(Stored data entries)
(** Every counter of an interface is answered in 32 bits, whatever type the answer
    has: the value is the counter exactly when that is below 2^31, and a counter of
    2^32 is answered as zero. *)
Theorem counters_wrap w name p file t m c :
  (p, (file, t)) ∈ statistics → 0 <= c < 2 ^ 63 →
  read_file w (statistic_file name file) = Some (with_nl (dec c)) →
  ∃ m', handleGetMsg w name ("Stats." +:+ p) m = (OK, m') ∧ paramtype m' = t
    ∧ get_uint (paramValue m') = c mod 2 ^ 32 ∧ (get_int (paramValue m') = c ↔ c < 2 ^ 31).
Proof.
  intros Hin Hc Hr.
  assert (List.find (λ s, strcaseeq ("Stats." +:+ p) ("Stats." +:+ s.1)) statistics = Some (p, (file, t))) as Hf.
  { unfold statistics in Hin |- *. unfold getter in Hin. rewrite !elem_of_cons in Hin.
    repeat (destruct Hin as [[= -> -> ->]|Hin]; [reflexivity|]). by apply not_elem_of_nil in Hin. }
  unfold handleGetMsg. rewrite Hf. eexists. split; [done|]. split; [done|].
  unfold getSysClassNetStatistic. rewrite Hr. unfold with_nl.
  rewrite strtol_line by (done || unfold LONG_MIN, LONG_MAX; lia). cbn [fst]. unfold uint64. rewrite Z.mod_small by lia.
  split; [apply (get_put_uint (paramValue m))|]. rewrite answer_int_value. split.
  - intros E. pose proof (int32_range c). lia.
  - intros Hlt. apply int32_id. lia.
Qed.

Definition bytes_env (c : Z) : env :=
  put_file (mkEnv ∅ ∅ true ∅ EmptyString 0) "/sys/class/net/eth0/statistics/rx_bytes" (with_nl (dec c)).

Lemma counters_wrap_witness :
  ∃ m', handleGetMsg (bytes_env (2 ^ 32 + 5)) "eth0" "Stats.BytesReceived" zero_msg = (OK, m')
    ∧ get_uint (paramValue m') = 5.
Proof.
  destruct (counters_wrap (bytes_env (2 ^ 32 + 5)) "eth0" "BytesReceived" "rx_bytes" hostIf_UnsignedLongType zero_msg
              (2 ^ 32 + 5)) as (m' & Hm & _ & Hv & _).
  - in_list.
  - lia.
  - vm_compute. reflexivity.
  - exists m'. split; [exact Hm|]. rewrite Hv. reflexivity.
Defined.

End IPInterfaceStats.

Module IPActivePort.

Definition _LENGTH_IPADDR : nat := 16.
Definition _HEX_STATE_LEN : nat := 3.
Definition _LENGTH_STATUS : nat := 12.

(** The static structure that the last reading left. *)
Record fields := mkFields {
  localIpAddress : string; localPort : Z; remoteIpAddress : string; remotePort : Z; status : string
}.
Definition cleared : fields := mkFields EmptyString 0 EmptyString 0 EmptyString.

Definition hex_value (c : ascii) : option Z :=
  let v := byte_val c in
  if is_digit c then Some (v - 48)
  else if (97 <=? v) && (v <=? 102) then Some (v - 87)
  else if (65 <=? v) && (v <=? 70) then Some (v - 55)
  else None.

Fixpoint scan_hex (s : string) (acc : Z) : Z :=
  match s with
  | String c s' => match hex_value c with Some d => scan_hex s' (acc * 16 + d) | None => acc end
  | EmptyString => acc
  end.

(** [strtoul(s, NULL, 16)] of a text without white space: an optional sign, an
    optional 0x before a digit, and digits. *)
Definition sign_of (s : string) : bool * string :=
  match s with
  | String c s' => if Ascii.eqb c "-" then (true, s') else if Ascii.eqb c "+" then (false, s') else (false, s)
  | EmptyString => (false, s)
  end.

Definition skip_0x (s : string) : string :=
  match s with
  | String a (String b (String c _ as s')) =>
      if Ascii.eqb a "0" && (Ascii.eqb b "x" || Ascii.eqb b "X") && bool_decide (is_Some (hex_value c)) then s' else s
  | _ => s
  end.

Definition strtoul16 (s : string) : Z :=
  let '(negative, s') := sign_of s in
  let v := scan_hex (skip_0x s') 0 in
  if ULONG_MAX <? v then ULONG_MAX else if negative then (- v) mod 2 ^ 64 else v.

(** [inet_ntop] of the first four bytes of an unsigned long. *)
Definition ntop_word (z : Z) : string :=
  IPv4Address.dotted [z mod 256; z / 256 mod 256; z / 256 ^ 2 mod 256; z / 256 ^ 3 mod 256].

(** A word copied into a buffer, with its terminator; [None]: the terminator is written
    past the buffer. *)
Definition copied (size : nat) (s : string) : option string :=
  if (String.length s <? size)%nat then Some s else None.

(** An address and a port; [None]: there is no colon, and the null pointer that
    [strsep] leaves is read. *)
Definition address_port (s : string) : option (string * Z) :=
  '(address, port) ← split_at ":" s; Some (ntop_word (strtoul16 address), uint32 (strtoul16 port)).

Definition status_text (state : string) : string :=
  if strtoul16 state =? 10 then "LISTEN" else if strtoul16 state =? 1 then "ESTABLISHED" else EmptyString.

Definition word_at (line : string) (i : nat) : string := default EmptyString (words line !! i).

(** Without the file nothing is changed; without the line everything is cleared. *)
Definition getActivePortsFields (w : env) (activePortNo : Z) (f : fields) : option fields :=
  match read_file w TCP_FILE with
  | None => Some f
  | Some content =>
      match (if 1 <=? activePortNo then drop 1 (getlines content) !! Z.to_nat (activePortNo - 1) else None) with
      | None => Some cleared
      | Some line =>
          local_address ← copied _LENGTH_IPADDR (word_at line 1);
          rem_address ← copied _LENGTH_IPADDR (word_at line 2);
          state ← copied _HEX_STATE_LEN (word_at line 3);
          '(la, lp) ← address_port local_address;
          '(ra, rp) ← address_port rem_address;
          Some (mkFields la lp ra rp (status_text state))
      end
  end.

(** ** Getters: each reads the line of its instance anew. *)
Definition reply : Type := option (Z * HOSTIF_MsgData_t * fields).
Definition read_line (w : env) (dev_id : Z) (f : fields) (answer : fields → HOSTIF_MsgData_t) : reply :=
  f' ← getActivePortsFields w dev_id f; Some (OK, answer f', f').

Definition get_LocalIPAddress (w : env) (dev_id : Z) (m : HOSTIF_MsgData_t) (f : fields) : reply :=
  read_line w dev_id f (λ f, answer_str (TR69HOSTIFMGR_MAX_PARAM_LEN - 1) m (localIpAddress f)).
Definition get_LocalPort (w : env) (dev_id : Z) (m : HOSTIF_MsgData_t) (f : fields) : reply :=
  read_line w dev_id f (λ f, answer_int hostIf_UnsignedIntType 4 m (localPort f)).
Definition get_RemoteIPAddress (w : env) (dev_id : Z) (m : HOSTIF_MsgData_t) (f : fields) : reply :=
  read_line w dev_id f (λ f, answer_str (TR69HOSTIFMGR_MAX_PARAM_LEN - 1) m (remoteIpAddress f)).
Definition get_RemotePort (w : env) (dev_id : Z) (m : HOSTIF_MsgData_t) (f : fields) : reply :=
  read_line w dev_id f (λ f, answer_int hostIf_UnsignedIntType 4 m (remotePort f)).
Definition get_Status (w : env) (dev_id : Z) (m : HOSTIF_MsgData_t) (f : fields) : reply :=
  read_line w dev_id f (λ f, answer_str (_LENGTH_STATUS - 1) m (status f)).

Definition handleGetMsg (w : env) (dev_id : Z) (setting : string) (m : HOSTIF_MsgData_t) (f : fields) : reply :=
  if strcaseeq setting "LocalIPAddress" then get_LocalIPAddress w dev_id m f
  else if strcaseeq setting "LocalPort" then get_LocalPort w dev_id m f
  else if strcaseeq setting "RemoteIPAddress" then get_RemoteIPAddress w dev_id m f
  else if strcaseeq setting "RemotePort" then get_RemotePort w dev_id m f
  else if strcaseeq setting "Status" then get_Status w dev_id m f
  else Some (NOT_HANDLED, m, f).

TASK TO COMPLETE: Retype the portion of the data above that starts on the line with "Definition copied (size" and finishes on the line with "Definition get_LocalPort (w", including both of those lines.

SOLUTION:
Definition copied (size : nat) (s : string) : option string :=
  if (String.length s <? size)%nat then Some s else None.

(** An address and a port; [None]: there is no colon, and the null pointer that
    [strsep] leaves is read. *)
Definition address_port (s : string) : option (string * Z) :=
  '(address, port) ← split_at ":" s; Some (ntop_word (strtoul16 address), uint32 (strtoul16 port)).

Definition status_text (state : string) : string :=
  if strtoul16 state =? 10 then "LISTEN" else if strtoul16 state =? 1 then "ESTABLISHED" else EmptyString.

Definition word_at (line : string) (i : nat) : string := default EmptyString (words line !! i).

(** Without the file nothing is changed; without the line everything is cleared. *)
Definition getActivePortsFields (w : env) (activePortNo : Z) (f : fields) : option fields :=
  match read_file w TCP_FILE with
  | None => Some f
  | Some content =>
      match (if 1 <=? activePortNo then drop 1 (getlines content) !! Z.to_nat (activePortNo - 1) else None) with
      | None => Some cleared
      | Some line =>
          local_address ← copied _LENGTH_IPADDR (word_at line 1);
          rem_address ← copied _LENGTH_IPADDR (word_at line 2);
          state ← copied _HEX_STATE_LEN (word_at line 3);
          '(la, lp) ← address_port local_address;
          '(ra, rp) ← address_port rem_address;
          Some (mkFields la lp ra rp (status_text state))
      end
  end.

(** ** Getters: each reads the line of its instance anew. *)
Definition reply : Type := option (Z * HOSTIF_MsgData_t * fields).
Definition read_line (w : env) (dev_id : Z) (f : fields) (answer : fields → HOSTIF_MsgData_t) : reply :=
  f' ← getActivePortsFields w dev_id f; Some (OK, answer f', f').

Definition get_LocalIPAddress (w : env) (dev_id : Z) (m : HOSTIF_MsgData_t) (f : fields) : reply :=
  read_line w dev_id f (λ f, answer_str (TR69HOSTIFMGR_MAX_PARAM_LEN - 1) m (localIpAddress f)).
Definition get_LocalPort (w : env) (dev_id : Z) (m : HOSTIF_MsgData_t) (f : fields) : reply :=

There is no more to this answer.